Korkarım ki cinsellik tamamen olağan, kişiye ve tercihine özel bir alan olarak toplumun kılcal damarlarına nüfuz etmedikçe bu tablo değişmeyecek.
Yolun neresindeyiz derseniz. Uygar batı bir nebze aşmış olsa da kadının ve cinselliğinin pazarı halen aktif. Doğu , toplulukta göte döt demeye devam ederken öte yandan en orijinal cinsel küfürlerde sınır tanımıyor, eşini, sevgilisini, arkadaşını önce cinsel bir obje sonra insan olarak görmeye devam ediyor. El ele tutuştu diye masum aşkları taşa tutarken, birbirini boğazlayanı, tacize, tecavüze uğrayanı görmemek için perdesini çekmeye devam ediyor.

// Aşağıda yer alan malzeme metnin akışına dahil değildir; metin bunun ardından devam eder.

(** * text_statistics: readability scores over a rule-based syllable estimator

    A shallow embedding of [text_statistics.py] and the properties of its
    counters, its syllable estimator and its formula layer.

    Modelling conventions.
    - A Python [str] is a [string]; its characters are the code points
      0..255 (Latin-1).  [str.lower] is modelled on that range.
    - The [re] patterns of the module are terms of a small regular
      expression syntax, run by a backtracking matcher with Python's
      priorities (leftmost match, greedy quantifiers, first alternative
      first).  Every pattern of the module consumes at least one character,
      and matches of length zero are not modelled.
    - Python numbers are a tagged union of [int], [Decimal] and [float]; a
      [Decimal] and a [float] are represented by their exact rational value.
      An operation on [Decimal]s returns the exact result rounded to the 28
      significant digits of the default context (round-half-even); a [float]
      is a binary64 value, obtained by rounding to 53 significant bits.
    - A raised exception is the [Raise] branch of [result]. *)

From Stdlib Require Import ZArith QArith Qround Qabs Qpower List String Ascii Bool Lia.
Import ListNotations.
Open Scope string_scope.

(* ================================================================== *)
(** ** Characters and character classes *)

Module Chars.

Definition cls := ascii -> bool.

Definition code (c : ascii) : N := N_of_ascii c.

(** [a-b] *)
Definition range (a b : ascii) : cls :=
  fun c => (code a <=? code c)%N && (code c <=? code b)%N.

(** [[abc]] *)
Fixpoint one_of (s : string) : cls :=
  fun c =>
    match s with
    | EmptyString => false
    | String a s' => Ascii.eqb a c || one_of s' c
    end.

Definition chr (a : ascii) : cls := fun c => Ascii.eqb a c.

Definition union (p q : cls) : cls := fun c => p c || q c.

(** [[^...]] *)
Definition neg (p : cls) : cls := fun c => negb (p c).

Definition newline : ascii := ascii_of_N 10.
(** * The render backend of the three.js study copy, embedded in Rocq

    The development follows the JavaScript sources of the WebGL renderer:
    the render list (WebGLRenderLists.js), the program cache
    (WebGLPrograms.js), the state tracker (WebGLState.js), the attribute
    cache (WebGLAttributes.js), the texture cache (WebGLTextures.js) and
    the parts of WebGLRenderer.js that set the render target and walk the
    scene graph.

    Conventions.  JavaScript numbers that the code only compares, adds or
    rounds are rationals ([Q], no NaN), except in [Texture], where the
    numbers that are not finite are modelled; identifiers handed out by
    counters are integers ([Z]).  [null] and [undefined] are [None] of an option
    type where the code distinguishes the value from a number.  Calls into
    the graphics API are recorded in a log, newest call last. *)

From Stdlib Require Import ZArith QArith Qround Qabs Lqa Lia List Sorted Permutation.
From Stdlib Require Import Ascii String DecimalString DecimalZ.
From stdpp Require Import gmap strings list.
Import ListNotations.
Open Scope Z_scope.

(** ** JavaScript helpers shared by the modules *)

(** [a !== b] on numbers. *)
Definition num_neq (a b : Q) : bool := negb (Qeq_bool a b).

(** [a > 0] where [a] may be [undefined]: the comparison with [undefined]
    is false. *)
Definition gt_zero (a : option Q) : bool :=
  match a with
  | Some q => negb (Qle_bool q 0)
  | None => false
  end.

Gerek toplumların ipini elinde tutanlar (egemenler) gerekse bunların evdeki izdüşümleri ( erkekler), tutsaklarından daha özgür olamayacaklarını kavrayacağı ( kavratılacağı) güne kadar korkarım ki bu böyle sürecek. Firavunluğu evrim pisliğini devrim temizler.